1.18: Variation: Normal Distribution, Range, and Standard Deviation
In the field of psychology, there are several ways to organize measurements of a trait, feature, or characteristic (i.e., variables). Qualitative data, such as ethnicity, can be tabulated into a frequency count to provide information about the proportion, as well as the variety of groups in a sample or population. On the other hand, researchers can perform a wider set of calculations on quantitative data. The mean, mode, and median, for instance, are central tendency measures to identify a typical value of a variable within a given numerical data set. Likewise, there are also a few approaches to estimating the distance of scores from each other, referred to as variability or variation, including range, variance, and standard deviation.
The range calculates the distance or difference between only the highest and lowest scores of a variable but provides no details about the scores in between. A high value denotes a wider spread of scores, but outliers may result in misinterpretations. For these reasons, the range is considered a less precise method to measure variation.
Researchers typically use variance to estimate the average distance of all scores in the sample or population around the mean. First, the mean is determined by dividing the sum of all the raw scores of a specific variable by the total number of scores in the sample. Subtracting the mean from each of the raw scores produces a set of deviation scores that will comprise of both positive as well as negative integers, depending on whether the scores are higher or lower than the mean. Attempting to compute the mean of deviation scores will be insufficient, because the positive integers will cancel negative integers leading to a sum of zero. Squaring the deviations converts the negative deviation scores into positive scores, while still providing a reasonable estimate of the distance between the mean and each data point. Totaling the squared deviations forms the sum of squares (SS).
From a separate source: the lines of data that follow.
(** A stand-in for PyYAML that knows this one document. *)
Definition one_document_yaml : PyYAML :=
  {| yaml_dump := fun _ => cal1_yaml;
     yaml_safe_load := fun text =>
       if String.eqb text cal1_yaml then Ok (to_dict cal1_record)
       else Err YAMLError |}.

(** The same stand-in, on which a date that does not exist raises what
    [datetime.date] raises. *)
Definition date_checking_yaml : PyYAML :=
  {| yaml_dump := fun _ => cal1_yaml;
     yaml_safe_load := fun text =>
       if String.eqb text "2001-02-30"
       then Err (ValueError "day is out of range for month")
       else @yaml_safe_load one_document_yaml text |}.

(** A file system: the directories and the files with their text. *)
Record simple_fs : Type := {
  fs_dirs : gset string;
  fs_files : gmap string string
}.

Definition simple_exists (fs : simple_fs) (path : string) : bool :=
  bool_decide (path ∈ fs_dirs fs) || bool_decide (is_Some (fs_files fs !! path)).

Definition simple_os : OS simple_fs :=
  {| os_path_expanduser := fun path =>
       match path with
       | String "~"%char rest => "/home/robot" ++ rest
       | _ => path
       end;
     os_path_exists := simple_exists;
     os_makedirs := fun fs path =>
       if simple_exists fs path then (fs, false)
       else ({| fs_dirs := {[ path ]} ∪ fs_dirs fs; fs_files := fs_files fs |}, true);
     read_text := fun fs path =>
       match fs_files fs !! path with
       | Some text => Ok text
       | None => Err (OSError path)
       end;
     write_text := fun fs path text =>
       if bool_decide (path ∈ fs_dirs fs) then (fs, false)
       else ({| fs_dirs := fs_dirs fs; fs_files := <[path := text]> (fs_files fs) |}, true) |}.

Definition fs1 : simple_fs :=
  {| fs_dirs := {[ "/tmp" ]};
     fs_files := {[ "/tmp/cal1.yaml" := cal1_yaml ]} |}.

(** ** Malformed dictionaries for the examples *)

(** A parameters dictionary with a misspelt field name. *)
Definition misspelt_parameters : gmap string pyval :=
  <["nmae" := PStr "cal1"]> ∅.

(** A parameters dictionary without [eye_in_hand] and the rest. *)
Definition incomplete_parameters : gmap string pyval :=
  <["name" := PStr "cal1"]> ∅.

Definition with_parameters (pd : gmap string pyval) : gmap string pyval :=
  list_to_map [("transformation", PNone); ("parameters", PDict pd)].

(** The seven components of [cal1_transform], and a dictionary as an
    earlier version of the module wrote it: without the two move-group
    fields. *)
Definition cal1_components : gmap string pyval :=
  list_to_map
    [("x", PFloat 1%float); ("y", PFloat 2%float); ("z", PFloat 3%float);
     ("qx", PFloat 0%float); ("qy", PFloat 0%float); ("qz", PFloat 0%float);
     ("qw", PFloat 1%float)].

Definition seven_parameters : gmap string pyval :=
  list_to_map
    [("name", PStr "cal1"); ("eye_in_hand", PBool true);
     ("robot_base_frame", PStr "base_link");
     ("robot_effector_frame", PStr "tool0");
     ("tracking_base_frame", PStr "camera_link");
     ("tracking_marker_frame", PStr "marker");
     ("freehand_robot_movement", PBool false)].

Definition seven_parameters_dict : gmap string pyval :=
  list_to_map
    [("parameters", PDict seven_parameters);
     ("transformation", PDict cal1_components)].

(** Parameters as a hand-edited file may give them: [eye_in_hand] is the
    string ['false']. *)
Definition quoted_false_parameters : HandeyeCalibrationParameters :=
  HandeyeCalibrationParameters_init
    (PStr "cal1") (PStr "false") (PStr "base_link") (PStr "tool0")
    (PStr "camera_link") (PStr "marker") (PBool false) None None.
The SS is divided by either the total number of data points (N) or degrees of freedom (N-1), if the variance is computed for a sample or estimated for a population of scores, respectively. Dividing the sum of squared deviations provides an aggregate estimate of the general distance between the scores and the mean.
The square root of the variance is the standard deviation. This arithmetic step serves to counterbalance the squaring of deviations in the preceding step of the variance formula. The standard deviation not only describes the general spread of scores in a population or sample set, but it is also used to assess the distance between a particular score from the mean. If the scores follow a normal curve, the location of the score relative to the center of the curve can relate to its likelihood of occurrence (probability).
Implications of Variation
A reduced range of scores in a sample or population corresponds to a decrease in variance. For example, data from females exhibit a low spread in characteristics such as verbal performance, math performance, and height when compared with males. In these cases, understanding sources of the variation among males, such as environmental or biological factors, is as important as recognizing between-group differences.